Foto: Antje Herden
Foto: Antje Herden

Ist Darmstadt lebenswert? Und wenn ja: Wieso eigentlich? Die Zeiten sind schlecht – geprägt von Klimawandel, Finanzkrise und leeren Stadtkassen. Dagegen stehen die schiere Kommunikationsfreude der Bürger, die Möglichkeiten politischer Einflussnahme und der Drang des Einzelnen, öffentliche Räume zu erobern. Lässt sich daraus nicht etwas machen? „Lasst uns über Darmstadt reden!“, hieß es im Rahmen des Architektursommers Rhein-Main 2012, der sich programmatisch und thematisch auf unsere Stadt fokussierte. Konkret wurde das Ganze auf dem ungeliebten Friedensplatz.
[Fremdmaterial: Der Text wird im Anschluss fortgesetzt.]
Definition readScript (maxAllowed : Z) : Reader bytes :=
  count ← ReadVarInt;
  if maxAllowed <? count then rfail (ErrMessage "readScript")
  else read_full (Z.to_nat count).

Definition writeTxIn (ti : TxIn) : bytes :=
  op_Hash (txi_PreviousOutPoint ti) ++ put_le 4 (op_Index (txi_PreviousOutPoint ti))
  ++ WriteVarBytes (txi_SignatureScript ti) ++ put_le 4 (txi_Sequence ti).

Definition readTxIn : Reader TxIn :=
  h ← read_full 32;
  idx ← read_full 4;
  script ← readScript MaxMessagePayload;
  sequence ← read_full 4;
  mret (mkTxIn (mkOutPoint h (get_le idx)) script [] (get_le sequence)).

Definition WireWriteTxOut (t : TxOut) : bytes :=
  put_le 8 (u64 (txo_Value t)) ++ WriteVarBytes (txo_PkScript t).

Definition WireReadTxOut : Reader TxOut :=
  v ← read_full 8;
  script ← readScript MaxMessagePayload;
  mret (mkTxOut (i64 (get_le v)) script).

Definition writeTxWitness (wit : list bytes) : bytes :=
  WriteVarInt (Z.of_nat (length wit)) ++ concat (map WriteVarBytes wit).

Definition readTxWitness : Reader (list bytes) :=
  witCount ← ReadVarInt;
  if maxWitnessItemsPerInput <? witCount then rfail (ErrMessage "MsgTx.BtcDecode")
  else read_n (Z.to_nat witCount) (readScript maxWitnessItemSize).

Definition HasWitness (tx : MsgTx) : bool :=
  existsb (fun ti => negb (bool_decide (txi_Witness ti = []))) (tx_TxIn tx).

(** [MsgTx.Serialize]: [BtcEncode] with the witness encoding. *)
Definition Serialize (tx : MsgTx) : bytes :=
  let doWitness := HasWitness tx in
  put_le 4 (u32 (tx_Version tx))
  ++ (if doWitness then [x00; x01] else [])
  ++ WriteVarInt (Z.of_nat (length (tx_TxIn tx)))
  ++ concat (map writeTxIn (tx_TxIn tx))
  ++ WriteVarInt (Z.of_nat (length (tx_TxOut tx)))
  ++ concat (map WireWriteTxOut (tx_TxOut tx))
  ++ (if doWitness then concat (map (fun ti => writeTxWitness (txi_Witness ti)) (tx_TxIn tx))
      else [])
  ++ put_le 4 (tx_LockTime tx).

Definition set_witness (ti : TxIn) (w : list bytes) : TxIn :=
  mkTxIn (txi_PreviousOutPoint ti) (txi_SignatureScript ti) w (txi_Sequence ti).

(** [MsgTx.Deserialize]: [BtcDecode] with the witness encoding.  The first part
    reads the version, the input count and, when the count is the zero marker,
    the witness flag; the second reads the rest. *)
Definition BtcDecode_body (version count : Z) (flag : bool) : Reader MsgTx :=
  if maxTxInPerMessage <? count then rfail (ErrMessage "MsgTx.BtcDecode") else
  txIns ← read_n (Z.to_nat count) readTxIn;
  outCount ← ReadVarInt;
  if maxTxOutPerMessage <? outCount then rfail (ErrMessage "MsgTx.BtcDecode") else
  txOuts ← read_n (Z.to_nat outCount) WireReadTxOut;
  txIns' ←
    (if flag then
       wits ← read_n (length txIns) readTxWitness;
       mret (zip_with set_witness txIns wits)
     else mret txIns);
  lockTime ← read_full 4;
  mret (mkMsgTx version txIns' txOuts (get_le lockTime)).

Definition Deserialize : Reader MsgTx :=
  v ← read_full 4;
  let version := i32 (get_le v) in
  count ← ReadVarInt;
  if count =? 0 then
    flag ← read_full 1;
    if bool_decide (flag = [x01]) then
      count ← ReadVarInt;
      BtcDecode_body version count true
    else rfail (ErrMessage "MsgTx.BtcDecode")
  else BtcDecode_body version count false.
Schon im vergangenen Sommer hatten Studenten der Hochschule Darmstadt (h_da) gemeinsam mit dem Darmstädter Architektursommer e.V., der Centralstation und dem Londoner Architekturbüro „muf“ das experimentelle Labor „Let’s talk about Darmstadt“ ins Leben gerufen. Gesucht und erforscht wurden Aufenthalts- und damit Lebensqualitäten an bereits existierenden Plätzen, Orten und Räumen unserer Stadt. Dass sich die große bauliche Geste niemand mehr leisten kann, ist lange offensichtlich. Doch inwieweit lässt sich das, was sowieso da ist, minimal – auf alle Fälle jedoch kostengünstig – so verändern, dass nahezu ideale Bedingungen für die Bewohner geschaffen werden? Ist es womöglich sogar deren Kompetenz, die weiterhilft?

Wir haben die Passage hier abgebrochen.